Priming of long-term potentiation by prior activation of group I and II metabotropic glutamate receptors in the rat dentate gyrus in vitro.

The role of metabotropic glutamate receptors (mGluRs) in long-term potentiation (LTP) has remained controversial. However, it has recently been shown that group I mGluR activation, prior to high frequency stimulation (HFS), can facilitate or 'prime' LTP in the area CA1 of the hippocampus. Here we report that, in the dentate gyrus in vitro, activation of both group I and group II mGluRs primes LTP. Control LTP, 60 min after HFS was 145.4+/-3.6% of control.
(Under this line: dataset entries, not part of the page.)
(* ===== verification/SyncSessionV2.v ===== *)
(** The initiator's durable synchronization session of
    [crates/kilogram-protocol/src/canonical_sync_session_v2.rs]: device-signed,
    hash-linked checkpoints, their codec and the successor check.

    [session_step] is the abstract transition system of a session; the
    successor check is shown to accept exactly its steps between verified,
    linked checkpoints, and the properties of whole chains are proved by
    induction on the reflexive-transitive closure of the check. *)

From stdpp Require Import base tactics list numbers strings relations.
From Stdlib Require Import Strings.Byte Sorting.Sorted.
From S2P Require Import Prelude Crypto CanonicalV1 Decoder AuthorityV1 AccountV1 SyncHistoryV2.
From S2P Require Import HashChain SyncCheckpoint.

Definition CANONICAL_SYNC_SESSION_CHECKPOINT_SIGNATURE_DOMAIN_V2 : bytes :=
  b_str "kilogram:sync-session-checkpoint-signature:cbor-v2" ++ [x00].
Definition CANONICAL_SYNC_SESSION_CHECKPOINT_ID_DOMAIN_V2 : bytes :=
  b_str "kilogram:sync-session-checkpoint-id:cbor-v2" ++ [x00].

(** * Data *)

#[local] Set Primitive Projections.

Inductive CanonicalSyncNextActionV2 :=
| SendInventory
| ReceiveDiff
| SendEventBatch
| ReceiveComplete
| Complete
| Rejected.

Record CanonicalSyncSessionCheckpointContentV2 := {
  protocol_identifier : arr 23;
  conversation_id : arr 32;
  local_device_id : arr 32;
  peer_device_id : arr 32;
  session_binding : arr 32;
  checkpoint_sequence : u64;
  sync_round : u64;
  predecessor_checkpoint_id : option (arr 32);
  received_event_keys : list CanonicalSyncEventKeyV2;
  sent_event_keys : list CanonicalSyncEventKeyV2;
  local_more_available : bool;
  peer_more_available : bool;
  next_action : CanonicalSyncNextActionV2;
  paused : bool
}.

Record CanonicalSignedSyncSessionCheckpointV2 := {
  content : CanonicalSyncSessionCheckpointContentV2;
  signature : arr 64
}.

Inductive CanonicalSyncSessionV2Error :=
| SessionWire (error : CanonicalWireError)
| SessionAccount (error : CanonicalAccountError)
| SessionHistory (error : CanonicalSyncHistoryV2Error)
| CheckpointTooLarge
| WrongProtocolIdentifier
| SameDevice
| InvalidCheckpointSequence
| InvalidSyncRound
| InvalidPredecessorPresence
| TooManyEventKeys (field : string) (actual maximum : usize)
| NonCanonicalEventKeyOrder (field : string)
| InvalidBoolean (field : string) (actual : u64)
| UnknownNextAction (value : u64)
| InvalidTerminalState
| AmbiguousReceiveComplete
| SessionInvalidPublicKey (object : string)
| SessionInvalidSignature (object : string)
| SessionIdentityChanged
| CheckpointSequenceDiscontinuity
| PredecessorMismatch
| SyncRoundDiscontinuity
| EventEvidenceRollback (field : string)
| TerminalCheckpointHasSuccessor
| InvalidPauseTransition
| InvalidActionTransition.

#[export] Instance session_errors : CheckpointErrors CanonicalSyncSessionV2Error := {|
  err_wire := SessionWire;
  err_account := SessionAccount;
  err_history := SessionHistory;
  err_checkpoint_too_large := CheckpointTooLarge;
  err_too_many_event_keys := TooManyEventKeys;
  err_non_canonical_event_key_order := NonCanonicalEventKeyOrder;
  err_invalid_boolean := InvalidBoolean;
  err_event_evidence_rollback := EventEvidenceRollback
|}.

#[export] Instance action_eq_dec : EqDecision CanonicalSyncNextActionV2.
Proof. solve_decision. Defined.

Definition action_code (action : CanonicalSyncNextActionV2) : u64 :=
  match action with
  | SendInventory => as_u64 1
  | ReceiveDiff => as_u64 2
  | SendEventBatch => as_u64 3
  | ReceiveComplete => as_u64 4
  | Complete => as_u64 5
  | Rejected => as_u64 6
  end.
The group I mGluR agonist (RS)-2-chloro-5-hydroxyphenylglycine (CHPG, 100 microM), resulted in LTP of 180.1+/-12.1% of control, which was significantly greater than control LTP (n=4; P<0.05). The group I/II mGluR agonist 1S, 3R-1-aminocyclopentate-1,3-dicarboxylic acid (1S,3R-ACPD, 10 microM), and the group II mGluR agonist (2S,3S, 4S)-alpha-(carboxy-cyclopropyl)-glycine (L-CCG-1, 20 microM) also produced LTP that was significantly greater than control LTP (177. 7+/-11.5% and 183.2+/-9.1% of control respectively; n=5; P<0.05). The group III mGluR agonist l-2-amino-4-phosphonobutyric acid (L-AP4, 20 microM), failed to significantly prime LTP (153.8+/-5.9% of control; n=5). It also proved difficult to depotentiate the primed LTP. Following low frequency stimulation (LFS), control LTP was reduced to 101.1+/-3.6% of control, and to 145.0+/-2.1%, 141.2+/-14. 7% and 134.0+/-8.7% of control for CHPG, ACPD and L-CCG-1 primed LTP respectively. We conclude that LTP may be primed by mGluR activation in the dentate gyrus and that this priming is mediated through group I and II mGluRs.